- [Work to be completed] Please write out exactly the lines of the data below from the line holding "(** ** get_return_to *)" through the line holding "acceptance row is", and leave out the rest.
--- Available records ---
(** A host that allows site-relative paths only and whose
    [iri_to_uri] leaves such ASCII paths as they are. *)
Global Instance host : Host := {|
  py_int := decimal;
  to_version := decimal_text;
  url_has_allowed_host_and_scheme url _ :=
    String.prefix "/" url && negb (String.prefix "//" url);
  iri_to_uri url := url;
  gettext text := text;
  render_email terms := String.concat ", " (slug <$> terms);
  nulls_high := true |}.

Definition settings : Settings :=
  mkSettings ["example.org"] "terms@example.org" None None None.

Definition site_terms_1 : Terms := mkTerms 1 "site-terms" (mkDecimal 10 1) (Some 100).
Definition site_terms_2 : Terms := mkTerms 2 "site-terms" (mkDecimal 20 1) (Some 200).
Definition contrib_terms : Terms := mkTerms 3 "contrib-terms" (mkDecimal 10 1) (Some 150).
Definition draft_terms : Terms := mkTerms 4 "site-terms" (mkDecimal 30 1) None.

Definition alice : User := mkUser 10 "alice".

Definition world (accepted : list UserTerms) : World :=
  mkWorld [site_terms_1; site_terms_2; contrib_terms; draft_terms]
          accepted [alice] ∅ [] (λ _, None) [] 300.

Definition request (ids : list string) (meta : gmap string string) : Request :=
  mkRequest {[ "terms" := ids; "returnTo" := ["/home/"] ]} ∅ meta (Some alice) ∅.



(** Alice has accepted version 2.0 of the site terms, and her cache
    entry still lists it. *)
Definition world_stale : World :=
  mkWorld [site_terms_1; site_terms_2; contrib_terms; draft_terms]
          [mkUserTerms 10 2 "198.51.100.7" 250] [alice]
          {[ not_agreed_key alice := ([contrib_terms; site_terms_2], 30) ]}
          [] (λ _, None) [] 300.

(** The same world with the mail transport refusing every message. *)
Definition offline (w : World) : World :=
  mkWorld (terms_table w) (userterms_table w) (user_table w) (cache w)
          (messages w) (λ _, Some SMTPException) (outbox w) (now w).

Definition form : CleanedData :=
  mkCleaned [site_terms_2] None (Some "bob@example.org") (Some "/home/").

(** The session entry a social-auth pipeline leaves for user [pk]. *)
Definition pipeline (pk : pyobj) : pyobj :=
  PDict {[ "kwargs" := PDict {[ "user" := PDict {[ "pk" := pk ]} ]} ]}.

(** A request of a visitor who is not logged in. *)
Definition visitor_request (ids : list string) (meta : gmap string string)
    (sess : gmap string pyobj) : Request :=
  mkRequest {[ "terms" := ids; "returnTo" := ["/home/"] ]} ∅ meta None sess.

Definition settings_no_ip : Settings :=
  mkSettings ["example.org"] "terms@example.org" (Some false) None None.

End Site.

(** * Properties *)

(** ** The monad *)

Lemma bind_ok {A B} (m : M A) (k : A → M B) w a w' :
  m w = (Ok a, w') → (m ≫= k) w = k a w'.
Proof. intros Hm. unfold mbind, M_bind. by rewrite Hm. Qed.

Lemma bind_raise {A B} (m : M A) (k : A → M B) w e w' :
  m w = (Raise e, w') → (m ≫= k) w = (Raise e, w').
Proof. intros Hm. unfold mbind, M_bind. by rewrite Hm. Qed.

Lemma try_except_ok {A} (m h : M A) e w a w' :
  m w = (Ok a, w') → try_except m e h w = (Ok a, w').
Proof. intros Hm. unfold try_except. by rewrite Hm. Qed.

Lemma try_except_caught {A} (m h : M A) e w w' :
  m w = (Raise e, w') → try_except m e h w = h w'.
Proof. intros Hm. unfold try_except. rewrite Hm. by rewrite decide_True. Qed.

Lemma try_except_passed {A} (m h : M A) e e' w w' :
  m w = (Raise e', w') → e' ≠ e → try_except m e h w = (Raise e', w').
Proof. intros Hm Hne. unfold try_except. rewrite Hm. by rewrite decide_False. Qed.

(** ** get_return_to *)

(** C10: [get_return_to] returns the IRI-encoded [returnTo] value when
    that value passes the safety check and the root path in every other
    case: when the value fails the check, and when it is absent, where
    the default root path is used (which [iri_to_uri] leaves as it is). *)
Theorem get_return_to_cases `{Host} `{FromDict D} (st : Settings) (from_dict : D)
    (Hroot : iri_to_uri "/" = "/") :
  (∀ v, dict_get from_dict "returnTo" = Some v →
        is_safe_url st v = true →
        get_return_to st from_dict = iri_to_uri v)
  ∧ (∀ v, dict_get from_dict "returnTo" = Some v →
          is_safe_url st v = false →
          get_return_to st from_dict = "/")
  ∧ (dict_get from_dict "returnTo" = None →
     get_return_to st from_dict = "/").
Proof.
  unfold get_return_to. repeat split.
  - intros v -> Hsafe. simpl. by rewrite Hsafe.
  - intros v -> Hsafe. simpl. by rewrite Hsafe.
  - intros ->. simpl. destruct (is_safe_url st "/"); done.
Qed.

Lemma get_return_to_cases_witness :
  get_return_to Site.settings ({[ "returnTo" := ["/home/"] ]} : QueryDict) = "/home/"
  ∧ get_return_to Site.settings ({[ "returnTo" := "//evil.example" ]} : gmap string string) = "/"
  ∧ get_return_to Site.settings (∅ : QueryDict) = "/".
Proof.
  assert (Hroot : iri_to_uri "/" = "/") by reflexivity.
  split; [|split].
  - apply (proj1 (get_return_to_cases Site.settings
                    ({[ "returnTo" := ["/home/"] ]} : QueryDict) Hroot) "/home/");
      reflexivity.
  - apply (proj1 (proj2 (get_return_to_cases Site.settings
                    ({[ "returnTo" := "//evil.example" ]} : gmap string string) Hroot))
                 "//evil.example");
      reflexivity.
  - apply (proj2 (proj2 (get_return_to_cases Site.settings (∅ : QueryDict) Hroot)));
      reflexivity.
Defined.

(** ** AcceptTermsView.post: the early exits *)

Lemma post_no_terms `{Host} (st : Settings) (req : Request) (w : World) :
  getlist (POST req) "terms" = [] →
  post st req w = (Ok (HttpResponseRedirect (get_return_to st (POST req))), w).
Proof. intros Hempty. unfold post. rewrite Hempty. by rewrite decide_True. Qed.

(** C9: with an empty list of submitted terms ids [post] redirects to the
    validated return URL at once and leaves the world as it was: no
    acceptance row is created and no cache entry is written. *)
Theorem post_empty_terms `{Host} (st : Settings) (req : Request) (w : World) :
  getlist (POST req) "terms" = [] →
  post st req w = (Ok (HttpResponseRedirect (get_return_to st (POST req))), w)
  ∧ userterms_table (post st req w).2 = userterms_table w
  ∧ cache (post st req w).2 = cache w.
Proof.
  intros Hempty. unfold post. rewrite Hempty.
  destruct (decide ([] = [])) as [_|Hne]; [by repeat split | by destruct Hne].
Qed.

Lemma post_empty_terms_witness :
  post Site.settings (Site.request [] ∅) (Site.world [])
  = (Ok (HttpResponseRedirect "/home/"), Site.world []).
Proof.
  exact (proj1 (post_empty_terms Site.settings (Site.request [] ∅) (Site.world [])
                  eq_refl)).
Defined.

Lemma accepting_user_world `{Host} (req : Request) (w w' : World) r :
  accepting_user req w = (r, w') → w' = w.
Proof.
  unfold accepting_user. destruct (user req) as [u|].
  { by intros [= _ <-]. }
  destruct (session req !! "partial_pipeline") as [pipeline|].
  2: { by intros [= _ <-]. }
  unfold mbind at 1, M_bind, lift.
  destruct (_ ≫= _) as [user_pk_value|e]; [|by intros [= _ <-]].
  unfold mbind, M_bind, User_get.
  destruct user_pk_value as [n|s|items].
  - destruct (objects_get _); by intros [= _ <-].
  - destruct (py_int s); [destruct (objects_get _)|]; by intros [= _ <-].
  - by intros [= _ <-].
Qed.

(** Past the two early exits, [post] extracts the address, runs the loop
    and redirects. *)
Lemma post_identified `{Host} (st : Settings) (req : Request) (u : User) (w : World) :
  getlist (POST req) "terms" ≠ [] →
  accepting_user req w = (Ok (Some u), w) →
  post st req w =
    match get_ip_address st req with
    | Ok ip =>
        (accept_all st u ip (getlist (POST req) "terms");;
         mret (HttpResponseRedirect (get_return_to st (POST req)))) w
    | Raise e => (Raise e, w)
    end.
Proof.
  intros Hids Hu. unfold post. rewrite decide_False by done.
  erewrite bind_ok by exact Hu. unfold lift.
  destruct (get_ip_address st req) as [ip|e]; reflexivity.
Qed.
---
- [Output of the task]
(** ** get_return_to *)

(** C10: [get_return_to] returns the IRI-encoded [returnTo] value when
    that value passes the safety check and the root path in every other
    case: when the value fails the check, and when it is absent, where
    the default root path is used (which [iri_to_uri] leaves as it is). *)
Theorem get_return_to_cases `{Host} `{FromDict D} (st : Settings) (from_dict : D)
    (Hroot : iri_to_uri "/" = "/") :
  (∀ v, dict_get from_dict "returnTo" = Some v →
        is_safe_url st v = true →
        get_return_to st from_dict = iri_to_uri v)
  ∧ (∀ v, dict_get from_dict "returnTo" = Some v →
          is_safe_url st v = false →
          get_return_to st from_dict = "/")
  ∧ (dict_get from_dict "returnTo" = None →
     get_return_to st from_dict = "/").
Proof.
  unfold get_return_to. repeat split.
  - intros v -> Hsafe. simpl. by rewrite Hsafe.
  - intros v -> Hsafe. simpl. by rewrite Hsafe.
  - intros ->. simpl. destruct (is_safe_url st "/"); done.
Qed.

Lemma get_return_to_cases_witness :
  get_return_to Site.settings ({[ "returnTo" := ["/home/"] ]} : QueryDict) = "/home/"
  ∧ get_return_to Site.settings ({[ "returnTo" := "//evil.example" ]} : gmap string string) = "/"
  ∧ get_return_to Site.settings (∅ : QueryDict) = "/".
Proof.
  assert (Hroot : iri_to_uri "/" = "/") by reflexivity.
  split; [|split].
  - apply (proj1 (get_return_to_cases Site.settings
                    ({[ "returnTo" := ["/home/"] ]} : QueryDict) Hroot) "/home/");
      reflexivity.
  - apply (proj1 (proj2 (get_return_to_cases Site.settings
                    ({[ "returnTo" := "//evil.example" ]} : gmap string string) Hroot))
                 "//evil.example");
      reflexivity.
  - apply (proj2 (proj2 (get_return_to_cases Site.settings (∅ : QueryDict) Hroot)));
      reflexivity.
Defined.

(** ** AcceptTermsView.post: the early exits *)

Lemma post_no_terms `{Host} (st : Settings) (req : Request) (w : World) :
  getlist (POST req) "terms" = [] →
  post st req w = (Ok (HttpResponseRedirect (get_return_to st (POST req))), w).
Proof. intros Hempty. unfold post. rewrite Hempty. by rewrite decide_True. Qed.

(** C9: with an empty list of submitted terms ids [post] redirects to the
    validated return URL at once and leaves the world as it was: no
    acceptance row is created and no cache entry is written. *)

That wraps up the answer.